By Talia Bank ’23
Macalester students Yosan Worota ’23 and Alice Bruno ’23 have been awarded $10,000 grants from the Davis Projects for Peace program. The program supports a cohort of students who design and implement their own community-centered, peacebuilding projects during the summer break.
Worota’s project was inspired by her experience as an Eritrean refugee in Sudan. This summer she will explore ways to increase access to education for refugee students in Khartoum, Sudan’s capital city, which has been rocked by ongoing civil demonstrations since 2019. Refugee communities in Sudan have become especially reluctant to send girls and young women to school amid the protests. With her project, Worota will focus on how to get these students to and from school safely.
“The streets are dangerous and the demonstrations have not been allowing girls to safely attend their classes. Not that guys aren’t being attacked, but talking with the community in Sudan, they have voiced that girls are more disadvantaged in the situation. This will affect their grades and whether they will graduate or continue their education,” said Worota.
Initially, her plan was to create an online forum for the refugee community in Sudan to coordinate transportation and share educational resources. With the Davis funding, Worota now plans to purchase a minibus to provide safe and reliable transportation for students and work with the organization Shattered Ceilings to offer college and career services. Additionally, Worota has created a website to serve as a platform for sharing tips about college applications, scholarships and other educational opportunities.
She hopes that her project will not only support the long-term success of refugee students, but also raise awareness of the unique challenges that displaced communities face.
“Given the current situation in Ukraine, people are much more aware of refugee crises and the thousands of people that are being displaced from their homes. I would like to implore Macalester students to take advantage of courses on campus and to do their own research, because at the end of the day, this is a reality for some of us,” said Worota. “I want my project to serve as a hub or a space where one can practice their global citizenship.”
Alice Bruno’s project focuses on a problem she recognized reflecting on her experience as a former student in Sicily after studying abroad through the United World Colleges (UWC) program. Having been educated in an environment where sex education was not taught in schools, Bruno’s first exposure to any guidance on sexual health and concepts like consent was as a 17 year-old college student. This sparked a commitment to increasing access to sex education in Sicily.
“I promised to myself I would do everything in my power to make sure that no other people at home had to wait until they had the opportunity to go abroad to learn the word ‘consent’,” Bruno said.

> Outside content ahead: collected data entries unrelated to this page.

Lemma wire_denote_snoc l n : wire_denote blob σ kids (l ++ [n]) = wire_step blob σ kids (wire_denote blob σ kids l) n.
Proof. unfold wire_denote. by rewrite foldl_snoc. Qed.

Lemma length_wire_denote l : length (wire_denote blob σ kids l) = length l.
Proof.
  induction l as [|n l IH] using rev_ind; [done|]. rewrite wire_denote_snoc. unfold wire_step.
  rewrite !length_app, IH. done.
Qed.

Lemma wire_denote_prefix l l' j : (j < length l)%nat ->
  wire_denote blob σ kids (l ++ l') !! j = wire_denote blob σ kids l !! j.
Proof.
  intros Hj. induction l' as [|n l' IH] using rev_ind; [by rewrite app_nil_r|].
  rewrite app_assoc, wire_denote_snoc. unfold wire_step. rewrite lookup_app_l; [done|].
  rewrite length_wire_denote, length_app. lia.
Qed.

(** Children are earlier nodes, so a node's value is its meaning in the final values. *)
Lemma wire_denote_take i j : (j < i)%nat -> (i <= length nodes)%nat ->
  wire_denote blob σ kids (take i nodes) !! j = wire_denote blob σ kids nodes !! j.
Proof.
  intros Hj Hi. rewrite <- (take_drop i nodes) at 2. symmetry. apply wire_denote_prefix. rewrite length_take. lia.
Qed.
End ext.

(** ** Growing and copying DAGs

    Appending to the tables of a DAG keeps it a DAG and keeps the values of its nodes;
    a node copied to another DAG, with children of the same values, has the same
    value.  Validation, translation and the client's builder share these lemmas. *)

#[local] Open Scope Z_scope.

(** ** The value of a node *)

Section value.
Context (nodes : list RawNode) (kids blob : list Z) (meta : list NodeInfo).
Context (Hn : Forall node_valid nodes) (Hd : dag_ok nodes kids blob meta).

Lemma dag_length : length meta = length nodes.
Proof. symmetry. apply (Forall2_length _ _ _ (proj1 (mapM_Some _ _ _) (dag_meta _ _ _ _ Hd))). Qed.

Lemma dag_info i n : nodes !! i = Some n -> exists t, Tag.try_from (tag n) = Some t /\
  meta !! i = Some (mkNodeInfo t (Tag.result_sort t) (node_width n)).
Proof.
  intros Hi. pose proof (proj1 (mapM_Some _ _ _) (dag_meta _ _ _ _ Hd)) as Hall.
  destruct (Forall2_lookup_l _ _ _ _ _ Hall Hi) as (info & Em & H). unfold info_of in H.
  apply bind_Some in H as (t & Ht & [= <-]). by exists t.
Qed.

Lemma dag_node i info : meta !! i = Some info -> exists n, nodes !! i = Some n /\
  Tag.try_from (tag n) = Some (info_tag info) /\ info_sort info = Tag.result_sort (info_tag info) /\
  info_width info = node_width n.
Proof.
  intros Hi. destruct (lookup_lt_is_Some_2 nodes i) as [n En]; [rewrite <- dag_length; by eapply lookup_lt_Some|].
  exists n. split; [done|]. destruct (dag_info i n En) as (t & Ht & Em). by rewrite Em in Hi; injection Hi as <-.
Qed.

Lemma child_arg i n k s info : child_info kids meta i n k s info -> (arg kids n k < i)%nat /\ meta !! arg kids n k = Some info.
Proof.
  intros (r & Hr & _ & Hlt & Hm & _). unfold arg. rewrite Hr. pose proof (NodeRef_index_nonneg r). split; [lia|done].
Qed.

(** The value of a node, from the values of its children. *)
Lemma wire_denote_lookup σ i n t : nodes !! i = Some n -> Tag.try_from (tag n) = Some t ->
  let D := wire_denote blob σ kids nodes in
  D !! i = Some (node_meaning blob σ n t (fun k => sem_bv D (arg kids n k)) (fun k => sem_w D (arg kids n k))
    (fun k => sem_bool D (arg kids n k))).
Proof.
  intros Hi Ht D. pose proof (lookup_lt_Some _ _ _ Hi) as Hlt.
  unfold D at 1. rewrite <- (wire_denote_take blob σ nodes kids (S i) i) by lia. rewrite (take_S_r _ _ _ Hi), wire_denote_snoc.
  unfold wire_step. rewrite Ht. rewrite lookup_app_r; rewrite length_wire_denote, length_take; [|lia].
  replace (i - i `min` length nodes)%nat with 0%nat by lia. simpl. f_equal.
  destruct (dag_info i n Hi) as (t' & Ht' & Em). assert (t' = t) as -> by congruence.
  assert (forall j, (j < i)%nat -> wire_denote blob σ kids (take i nodes) !! j = D !! j) as Hj
    by (intros j Hj; apply wire_denote_take; lia).
  apply (node_meaning_ext blob σ kids meta i n t).
  - by apply (Forall_lookup_1 _ _ _ _ Hn Hi).
  - apply (dag_children _ _ _ _ Hd i n _ Hi Em).
  - intros k w (info & [Hk _]%child_arg & _). unfold sem_bv, sem_w. by rewrite (Hj _ Hk).
  - intros k (info & [Hk _]%child_arg). unfold sem_bool. by rewrite (Hj _ Hk).
Qed.

Lemma denote_width σ j info : meta !! j = Some info -> info_sort info = Bv ->
  sem_w (wire_denote blob σ kids nodes) j = Z.to_nat (info_width info).
Proof.
  intros Em Es. destruct (dag_node j info Em) as (n & En & Ht & Hs & ->). rewrite Es in Hs.
  unfold sem_w. rewrite (wire_denote_lookup σ j n _ En Ht). by destruct (info_tag info).
Qed.
End value.

(** ** Copies *)

(** The two records differ in the position of their children only. *)
Definition same_op (n n' : RawNode) : Prop :=
  tag n' = tag n /\ arity n' = arity n /\ aux_hi n' = aux_hi n /\ node_width n' = node_width n /\
  aux_lo n' = aux_lo n /\ payload n' = payload n.

(** What is in one blob is in the other, at the same place. *)
Definition blob_within (blob blob' : list Z) : Prop :=
  forall r l, ref_valid r -> blob_at blob r = Some l -> blob_at blob' r = Some l.

Lemma blob_within_refl blob : blob_within blob blob.
Proof. by intros r l. Qed.

Lemma blob_within_app blob l : blob_within blob (blob ++ l).
Proof.
  intros r x [H1 H2]. unfold is_u32 in *. unfold blob_at. rewrite zlen_app. pose proof (zlen_nonneg l).
  destruct (Z.leb_spec (blob_offset r + blob_len r) (zlen blob)); [|done].
  rewrite (proj2 (Z.leb_le _ _)) by lia. intros [= <-]. f_equal. unfold subslice, zlen in *.
  rewrite drop_app_le by lia. rewrite take_app_le; [done|]. rewrite length_drop. lia.
Qed.

Lemma blob_name_within blob blob' r s : blob_within blob blob' -> ref_valid r -> blob_name blob r = Some s ->
  blob_name blob' r = Some s.
Proof. intros Hw Hr. unfold blob_name. intros (l & Hl & <-)%bind_Some. by rewrite (Hw r l Hr Hl). Qed.

Lemma node_ref_valid n : node_valid n -> ref_valid (RawNode.blob_ref n).
Proof. intros H. apply payload_ref_valid, H. Qed.

Lemma same_blob_ref n n' : same_op n n' -> RawNode.blob_ref n' = RawNode.blob_ref n.
Proof. intros (_ & _ & _ & _ & _ & E). unfold RawNode.blob_ref. by rewrite E. Qed.

Lemma same_info n n' : same_op n n' -> info_of n' = info_of n.
Proof. intros (E1 & _ & _ & E2 & _). unfold info_of. by rewrite E1, E2. Qed.

Lemma shape_ok_copy blob blob' n n' info : blob_within blob blob' -> node_valid n -> same_op n n' ->
  shape_ok blob n info -> shape_ok blob' n' info.
Proof.
  intros Hw Hn Hs (H1 & H2 & H3 & H4). pose proof (node_ref_valid n Hn) as Hr.
  unfold shape_ok. rewrite (same_blob_ref _ _ Hs). destruct Hs as (_ & -> & _ & -> & _). split_and!; [done|done| |].
  - intros Hv. destruct (H3 Hv) as [s E]. exists s. by eapply blob_name_within.
  - intros Hc Hwd. destruct (H4 Hc Hwd) as (E & l & Hl). split; [done|]. exists l. by apply Hw.
Qed.

Lemma node_meaning_copy n t blob blob' σ n' bv wd bo : node_valid n -> blob_within blob blob' -> same_op n n' ->
  shape_ok blob n (mkNodeInfo t (Tag.result_sort t) (node_width n)) ->
  node_meaning blob' σ n' t bv wd bo = node_meaning blob σ n t bv wd bo.
Proof.
  intros Hu Hw Hs (_ & _ & Hv & Hk). pose proof (node_ref_valid n Hu) as Hr. pose proof (same_blob_ref _ _ Hs) as Er.
  destruct Hs as (_ & Ea & Eh & Ew & El & Ep). simpl in Hv, Hk.
  assert (is_var t = true -> symbol blob' n' = symbol blob n) as Hsym.
  { intros H. destruct (Hv H) as [s E]. unfold symbol. by rewrite Er, E, (blob_name_within _ _ _ _ Hw Hr E). }
  assert (t = TBvConst -> const_meaning blob' n' = const_meaning blob n) as Hcst.
  { intros H. unfold const_meaning. rewrite Er, Ew, Ep. destruct (Z.leb_spec (node_width n) 64); [done|].
    destruct (Hk H) as (_ & l & E); [done|]. by rewrite E, (Hw _ _ Hr E). }
  destruct t; unfold node_meaning; cbv zeta; rewrite ?Ew, ?Eh, ?El; try done.
  - by rewrite Hsym.
  - by rewrite Hcst.
  - by rewrite Hsym.
Qed.

Section copy.
Context (kids : list Z) (meta : list NodeInfo) (i : nat) (n : RawNode) (t : Tag).
Context (Hu : node_valid n) (Ha : arity_ok t (arity n)) (Hc : children_ok kids meta i n t).

Lemma select_arity a : a <> 0 -> Z.even a = false -> a = 2 * ((a - 1) / 2) + 1.
Proof.
  intros _ He. rewrite <- Z.negb_odd, negb_false_iff in He. apply Z.odd_spec in He as [m ->].
  replace (2 * m + 1 - 1) with (m * 2) by lia. rewrite Z.div_mul by done. done.
Qed.

(** Everything [children_ok] says is of children below the arity. *)
Ltac arity_facts :=
  unfold arity_ok in Ha;
  assert (0 <= aux_hi n) by (destruct Hu as (_ & _ & H & _); unfold is_u16 in H; lia).

Lemma children_ok_copy kids' meta' i' n' : same_op n n' ->
  (forall k s info, 0 <= k < arity n -> child_info kids meta i n k s info ->
   exists info', child_info kids' meta' i' n' k s info' /\ info_width info' = info_width info) ->
  children_ok kids' meta' i' n' t.
Proof.
  intros Hs Hk. pose proof Hs as (_ & Ea & Eh & Ew & El & _).
  assert (forall k w, 0 <= k < arity n -> child_bv kids meta i n k w -> child_bv kids' meta' i' n' k w) as Hb.
  { intros k w Hr (info & Hi & <-). destruct (Hk k Bv info Hr Hi) as (info' & ? & ?). by exists info'. }
  assert (forall k, 0 <= k < arity n -> child_bool kids meta i n k -> child_bool kids' meta' i' n' k) as Ho.
  { intros k Hr (info & Hi). destruct (Hk k Bool info Hr Hi) as (info' & ? & ?). by exists info'. }
  clear Hk. arity_facts. unfold children_ok in Hc |- *. rewrite ?Ea, ?Eh, ?Ew, ?El.
  destruct t; cbn [Tag.fixed_arity] in Ha; try done;
    repeat match goal with
    | H : exists _, _ |- _ => destruct H as [? H]
    | H : _ /\ _ |- _ => destruct H
    | |- exists _, _ => eexists
    | |- _ /\ _ => split
    | H : child_bv _ _ _ _ ?k _ |- child_bv _ _ _ _ ?k _ => apply Hb; [lia|exact H]
    | H : child_bool _ _ _ _ ?k |- child_bool _ _ _ _ ?k => apply Ho; [lia|exact H]
    end; try done.
  - pose proof (select_arity (arity n) ltac:(done) ltac:(done)). apply Hb; [lia|done].
  - pose proof (select_arity (arity n) ltac:(done) ltac:(done)). intros p Hp.
    match goal with H : forall p, _ |- _ => destruct (H p Hp) end. split; [apply Ho|apply Hb]; [lia|done|lia|done].
Qed.

(** The node means the same whatever its children's values are read from. *)
Lemma node_meaning_children blob σ bv bv' wd wd' bo bo' :
  (forall k w, 0 <= k < arity n -> child_bv kids meta i n k w -> bv' k = bv k /\ wd' k = wd k) ->
  (forall k, 0 <= k < arity n -> child_bool kids meta i n k -> bo' k = bo k) ->
  node_meaning blob σ n t bv' wd' bo' = node_meaning blob σ n t bv wd bo.
Proof.
  intros Hbv Hbo. arity_facts. unfold children_ok in Hc.
  destruct t; cbn [Tag.fixed_arity] in Ha; try done; unfold node_meaning;
    repeat match goal with
    | H : exists _, _ |- _ => destruct H as [? H]
    | H : _ /\ _ |- _ => destruct H
    | H : child_bv _ _ _ _ ?k _ |- _ => apply (Hbv k _ ltac:(lia)) in H
    | H : child_bool _ _ _ _ ?k |- _ => apply (Hbo k ltac:(lia)) in H
    | E : bv' ?k = _ |- _ => rewrite ?E; clear E
    | E : wd' ?k = _ |- _ => rewrite ?E; clear E
    | E : bo' ?k = _ |- _ => rewrite ?E; clear E
    end; try done.
  pose proof (select_arity (arity n) ltac:(done) ltac:(done)). f_equal. apply select_meaning_ext.
  - intros q Hq. match goal with H : forall p, _ -> _ /\ child_bv _ _ _ _ _ _ |- _ => destruct (H q ltac:(lia)) as [H1' H2'] end.
    rewrite (Hbo (q * 2)) by (done || lia). split; [done|]. by apply (Hbv (q * 2 + 1) _ ltac:(lia) H2').
  - match goal with H : child_bv _ _ _ _ ?k _ |- _ => by apply (Hbv k _ ltac:(lia) H) end.
Qed.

To address the issue, Bruno has partnered with Maghweb, an organization based in Palermo, to plan sex education training sessions for educators and utilize social media to gather feedback from students.
“There is a reluctance to expose teenagers to these topics because they’re still perceived as taboo. Getting into schools would be ideal, but we don’t have that institutionalized channel yet,” she said. “The plan for now is an intensive two-day training for teachers and youth workers with a culturally-specific curriculum. The second goal is to keep engaging with youth because we want to know what they need in terms of sexual health.”
For Bruno, her participation in the Davis Projects for Peace is a natural extension of her time as a student of the UWC program, another initiative supported by the Davis Foundation.
“It’s a project for peace, so you take what you’ve learned in the years that you’ve been abroad, and then you turn and apply it to a cause that’s dear to you” she said. “It very much aligns with the values of UWC at large and I had always known that I wanted to do something like that.”
About the Davis Projects for Peace
Established in 2007 by the philanthropist, artist, and activist Kathryn Wasserman Davis, the Davis Projects for Peace is a global program that provides 100 students annually with $10,000 in funding towards enacting an actionable, community-oriented, and peacebuilding project. Now in its 14th year, Projects for Peace has awarded 1,800 grants to support projects in 139 countries by students from more than 100 partner institutions.